「忙しいときほど、なぜか物事がサクサク進む」と感じたことはありませんか? 一見、時間に追われて余裕がない状況のように思えますが、むしろそうしたときこそ集中力が高まり、成果が上がるという不思議な現象があります。逆に、時間があるときほど余計なことに手を出してしまったり、成果物のクオリティが低かったりします。不思議なものです。この現象を説明するヒントとなるのが「パーキンソンの法則」です。

パーキンソンの法則とは、1955年に英国の歴史学者・政治学者であるシリル・ノースコート・パーキンソンが提唱したもので、「仕事は、与えられた時間をすべて使い切るまで膨張する」という法則です。たとえば、1時間で終わるはずの作業も、3時間与えられると3時間かけてしまう。逆に、30分しかなければ、何とかして30分で終わらせようとする。つまり、人は時間がたっぷりあると、その余白に甘えてしまう傾向があるのです。

この法則を日常に当てはめてみると、たとえば仕事が少なく時間に余裕がある日は、ついSNSを見たり、資料をじっくり読みすぎたりして、なかなか作業が進まないことがあります。一方で、複数のタスクに追われている日には、「この会議の前にこれを終わらせなければ」といった時間的制約が自然と生まれ、集中して取り組むことができます。タスクに締め切りがあることで、集中力と判断力が研ぎ澄まされ、無駄な動きや思考が排除されるのです。

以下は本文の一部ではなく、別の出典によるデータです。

(* ===== verification/AddressRanges.v ===== *)
(** Prefix matching as arithmetic on addresses, and the classification of an
    address by the blocks of the special-use tables. *)
From S2P Require Import Prelude Errors Texts Addresses AddressText.
#[local] Open Scope string_scope. #[local] Open Scope Z_scope.

(** ** Addresses as numbers *)

(** The big-endian number of an address. *)
Fixpoint number (bs : list Z) : Z :=
  match bs with
  | [] => 0
  | b :: rest => b * 256 ^ Z.of_nat (length rest) + number rest
  end.

Lemma number_bound bs : Forall is_byte bs → 0 ≤ number bs < 256 ^ Z.of_nat (length bs).
Proof.
  induction 1 as [|b bs Hb _ IH]; [cbn; lia|]. cbn [number length].
  rewrite Nat2Z.inj_succ, Z.pow_succ_r by lia. unfold is_byte in Hb. nia.
Qed.

Lemma pow256 n : 0 ≤ n → 256 ^ n = 2 ^ (8 * n).
Proof. intros Hn. rewrite Z.pow_mul_r by lia. done. Qed.

(** The mask keeps the leading bits of a byte. *)
Definition mask_of (k : Z) : Z := Z.land (Z.shiftl 255 (8 - k)) 255.
Lemma land_mask b k : is_byte b → 0 < k < 8 → Z.land b (mask_of k) = (b / 2 ^ (8 - k)) * 2 ^ (8 - k).
Proof.
  intros Hb Hk.
  assert (H : forallb (λ k, Z.land b (mask_of k) =? (b / 2 ^ (8 - k)) * 2 ^ (8 - k)) [1;2;3;4;5;6;7] = true).
  { apply (byte_cases (λ b, forallb (λ k, Z.land b (mask_of k) =? (b / 2 ^ (8 - k)) * 2 ^ (8 - k)) [1;2;3;4;5;6;7]));
      [by vm_compute|done]. }
  rewrite forallb_forall in H. apply Z.eqb_eq, H.
  assert (k = 1 ∨ k = 2 ∨ k = 3 ∨ k = 4 ∨ k = 5 ∨ k = 6 ∨ k = 7) by lia. cbn. intuition.
Qed.

Lemma land_mask_eq b r k : is_byte b → is_byte r → 0 < k < 8 →
  (Z.land b (mask_of k) =? Z.land r (mask_of k)) = (b / 2 ^ (8 - k) =? r / 2 ^ (8 - k)).
Proof.
  intros Hb Hr Hk. rewrite !land_mask by done. apply eq_bool_prop_intro.
  rewrite !Is_true_true, !Z.eqb_eq. pose proof (Z.pow_pos_nonneg 2 (8 - k) ltac:(lia) ltac:(lia)). nia.
Qed.

(** The leading byte, when fewer bits than a byte remain. *)
Lemma leading_byte b bs k :
  Forall is_byte bs → 0 ≤ k ≤ 8 →
  number (b :: bs) / 2 ^ (8 * Z.of_nat (S (length bs)) - k) = b / 2 ^ (8 - k).
Proof.
  intros Hbs Hk. cbn [number]. pose proof (number_bound bs Hbs) as Hn.
  replace (8 * Z.of_nat (S (length bs)) - k) with (8 * Z.of_nat (length bs) + (8 - k)) by lia.
  rewrite Z.pow_add_r, <-pow256, <-Z.div_div by lia. rewrite Z.div_add_l, (Z.div_small (number bs)), Z.add_0_r by lia.
  done.
Qed.

(** The trailing bytes, when at least a byte remains. *)
Lemma trailing_bytes b bs k :
  Forall is_byte bs → 8 ≤ k ≤ 8 * Z.of_nat (S (length bs)) →
  let e := 8 * Z.of_nat (S (length bs)) - k in
  number (b :: bs) / 2 ^ e = b * 2 ^ (8 * Z.of_nat (length bs) - e) + number bs / 2 ^ e ∧
  0 ≤ number bs / 2 ^ e < 2 ^ (8 * Z.of_nat (length bs) - e).
Proof.
  intros Hbs Hk e. pose proof (number_bound bs Hbs) as Hn. rewrite pow256 in Hn by lia. cbn [number].
  assert (He : 0 ≤ e ≤ 8 * Z.of_nat (length bs)) by lia.
  assert (Hsplit : 256 ^ Z.of_nat (length bs) = 2 ^ (8 * Z.of_nat (length bs) - e) * 2 ^ e).
  { rewrite pow256, <-Z.pow_add_r by lia. f_equal. lia. }
  pose proof (Z.pow_pos_nonneg 2 e ltac:(lia) ltac:(lia)).
  split.
  - rewrite Hsplit, Z.mul_assoc, Z.div_add_l by lia. done.
  - split; [apply Z.div_pos; lia|]. apply Z.div_lt_upper_bound; [lia|].
    rewrite pow256 in Hsplit by lia. lia.
Qed.

Lemma matchesPrefix_cons b bs r rs k :
  8 ≤ k → matchesPrefix (b :: bs) (r :: rs) k = (b =? r) && matchesPrefix bs rs (k - 8).
Proof.
  intros Hk. unfold matchesPrefix. replace (k / 8) with ((k - 8) / 8 + 1) by
    (rewrite <-Z.div_add by lia; f_equal; lia).
  assert (Hp : 0 ≤ (k - 8) / 8) by (apply Z.div_pos; lia).
  replace (Z.to_nat ((k - 8) / 8 + 1)) with (S (Z.to_nat ((k - 8) / 8))) by lia.
  replace (k mod 8) with ((k - 8) mod 8) by
    (rewrite <-(Z.mod_add (k - 8) 1) by lia; f_equal; lia).
  cbn [take nth]. destruct (b =? r) eqn:E; breflect.
  - subst. cbn [andb]. destruct (decide (take (Z.to_nat ((k - 8) / 8)) bs = take (Z.to_nat ((k - 8) / 8)) rs)) as [Et|Et].
    + by rewrite !bool_decide_eq_true_2 by congruence.
    + by rewrite !bool_decide_eq_false_2 by congruence.
  - rewrite bool_decide_eq_false_2 by congruence. done.
Qed.

(** Prefix matching compares the leading bits of the two numbers. *)
Lemma matchesPrefix_number bs rs k :
  Forall is_byte bs → Forall is_byte rs → length bs = length rs → 0 ≤ k ≤ 8 * Z.of_nat (length bs) →
  matchesPrefix bs rs k =
  (number bs / 2 ^ (8 * Z.of_nat (length bs) - k) =? number rs / 2 ^ (8 * Z.of_nat (length bs) - k)).
Proof.
  intros Hbs. revert rs k. induction Hbs as [|b bs Hb Hbs IH]; intros rs k Hrs Hl Hk.
  { destruct rs; [|done]. cbn in Hk. assert (k = 0) as -> by lia. done. }
  destruct rs as [|r rs]; [done|]. apply Forall_cons in Hrs as [Hr Hrs]. cbn in Hl. injection Hl as Hl.
  destruct (decide (8 ≤ k)) as [H8|H8].
  - rewrite matchesPrefix_cons by done. cbn [length] in *. rewrite IH by (done || lia).
    pose proof (trailing_bytes b bs k Hbs ltac:(lia)) as [Eb Bb].
    pose proof (trailing_bytes r rs k Hrs ltac:(lia)) as [Er Br]. rewrite <-Hl in *.
    replace (8 * Z.of_nat (length bs) - (k - 8)) with (8 * Z.of_nat (S (length bs)) - k) by lia.
    rewrite Eb, Er. apply eq_bool_prop_intro. rewrite !Is_true_true, andb_true_iff, !Z.eqb_eq.
    set (e := 2 ^ (8 * Z.of_nat (length bs) - (8 * Z.of_nat (S (length bs)) - k))) in *.
    set (q := number bs / _) in *. set (p := number rs / _) in *. split; [intros [-> ->]; done|]. intros E.
    assert (b = r) by nia. subst. split; [done|lia].
  - unfold matchesPrefix. replace (k / 8) with 0 by (symmetry; apply Z.div_small; lia).
    cbn [take nth Z.to_nat]. rewrite bool_decide_eq_true_2 by done. cbn [negb].
    rewrite (Z.mod_small k) by lia. cbn [length].
    rewrite leading_byte by (done || lia). rewrite Hl, leading_byte by (done || lia).
    destruct (k =? 0) eqn:E; breflect.
    + subst. unfold is_byte in *. rewrite !Z.div_small by (cbn; lia). done.
    + fold (mask_of k). apply land_mask_eq; (done || lia).
Qed.

Lemma number_inj bs rs :
  Forall is_byte bs → Forall is_byte rs → length bs = length rs → number bs = number rs → bs = rs.
Proof.
  intros Hbs. revert rs. induction Hbs as [|b bs Hb Hbs IH]; intros rs Hrs Hl E; [by destruct rs|].
  destruct rs as [|r rs]; [done|]. apply Forall_cons in Hrs as [Hr Hrs]. cbn in Hl. injection Hl as Hl.
  cbn [number] in E. rewrite <-Hl in E. pose proof (number_bound bs Hbs). pose proof (number_bound rs Hrs) as Hn.
  rewrite <-Hl in Hn. assert (b = r) by nia. subst. f_equal. apply IH; [done..|lia].
Qed.

(** ** Blocks *)

(** The block of a table entry, in addresses of [width] bits, contains a number. *)
Definition in_block (width : Z) (r : AddressRange) (x : Z) : bool :=
  match parseIpAddress (prefix r) with
  | Some p => let base := number (bytes p) in (base <=? x) && (x <? base + 2 ^ (width - prefixLength r))
  | None => false
  end.

(** The category of the first block of a table that contains the number. *)
Definition first_block (width : Z) (table : list AddressRange) (x : Z) : option NonPublicAddressCategory :=
  range_category <$> find (λ r, in_block width r x) table.

(** A table entry is an aligned block of addresses of the family. *)
Definition range_ok (width : Z) (fam : IpFamily) (r : AddressRange) : bool :=
  match parseIpAddress (prefix r) with
  | Some p =>
      bool_decide (family p = fam) && (8 * Z.of_nat (length (bytes p)) =? width) &&
      (0 <=? prefixLength r) && (prefixLength r <=? width) &&
      (number (bytes p) mod 2 ^ (width - prefixLength r) =? 0)
  | None => false
  end.

Lemma tables_ok :
  forallb (range_ok 32 V4) IPV4_NON_PUBLIC_RANGES = true ∧ forallb (range_ok 128 V6) IPV6_NON_PUBLIC_RANGES = true.
Proof. split; by vm_compute. Qed.

Lemma aligned_block base x e :
  0 ≤ e → base mod 2 ^ e = 0 → (x / 2 ^ e =? base / 2 ^ e) = (base <=? x) && (x <? base + 2 ^ e).
Proof.
  intros He Hb. pose proof (Z.pow_pos_nonneg 2 e ltac:(lia) He) as Hp.
  apply Z.mod_divide in Hb as [q ->]; [|lia]. rewrite Z.div_mul by lia.
  apply eq_bool_prop_intro. rewrite !Is_true_true, andb_true_iff, Z.eqb_eq, Z.leb_le, Z.ltb_lt.
  pose proof (Z.div_mod x (2 ^ e) ltac:(lia)). pose proof (Z.mod_pos_bound x (2 ^ e) Hp).
  split; [intros <-; nia|]. intros [H1 H2]. symmetry. apply (Z.div_unique x (2 ^ e) q (x - q * 2 ^ e)); nia.
Qed.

また、忙しい状態では「今、何をすべきか」という優先順位を常に意識せざるを得なくなります。これは結果として、タイムマネジメント能力やタスク処理能力の向上につながります。忙しいからこそ、無駄な会議を断ったり、完璧を求めすぎずに「まず終わらせる」意識が生まれたりすることも多いのです。

もちろん、過度な忙しさが続くとストレスや体調不良につながるため、常にフル稼働がよいというわけではありません。しかし、「適度な忙しさ」はむしろ脳のリソースを効率よく使わせ、集中力を高める起爆剤になるのです。

忙しいときにこそ、人は本領を発揮しやすい。これは単なる根性論ではなく、心理的・行動経済学的にも裏付けられた考え方です。もし「最近、なんだか集中できない」と感じているなら、あえてスケジュールを少し詰めてみたり、自己設定の締め切りを設けてみたりするのも一つの手かもしれません。

パーキンソンの法則をうまく活用すれば、忙しさは敵ではなく、むしろ味方になります。自分で締め切りを作ったり、タイマーを活用して作業時間に制限を設けたりすることで、集中力を意識的に引き出すことができます。また、1日のスケジュールにあえて“区切り”を作ることで、時間に対する緊張感が生まれ、効率的にタスクを進められるようになります。忙しさをうまくデザインすることは、自己管理能力を高め、より充実した毎日を生きるための強力な武器となるのです。自分の時間の使い方を見直し、「忙しさを味方にする」ライフスタイルを、ぜひ実践してみてください。

ちなみに過去記事
仕事中に話しかけてくる。これがすごく邪魔である
で紹介したように、集中してるときに話しかけられて、テンションが下がってしまうのは大敵としか言いようがありません。イギリスの詩人コールリッジはそれがもとで「クブラ・カーン」という、英語で書かれた詩のなかでも最も美しいと言われる作品を書き始めたものの、未完に終わってしまいました。なんつー歴史的損失・・・!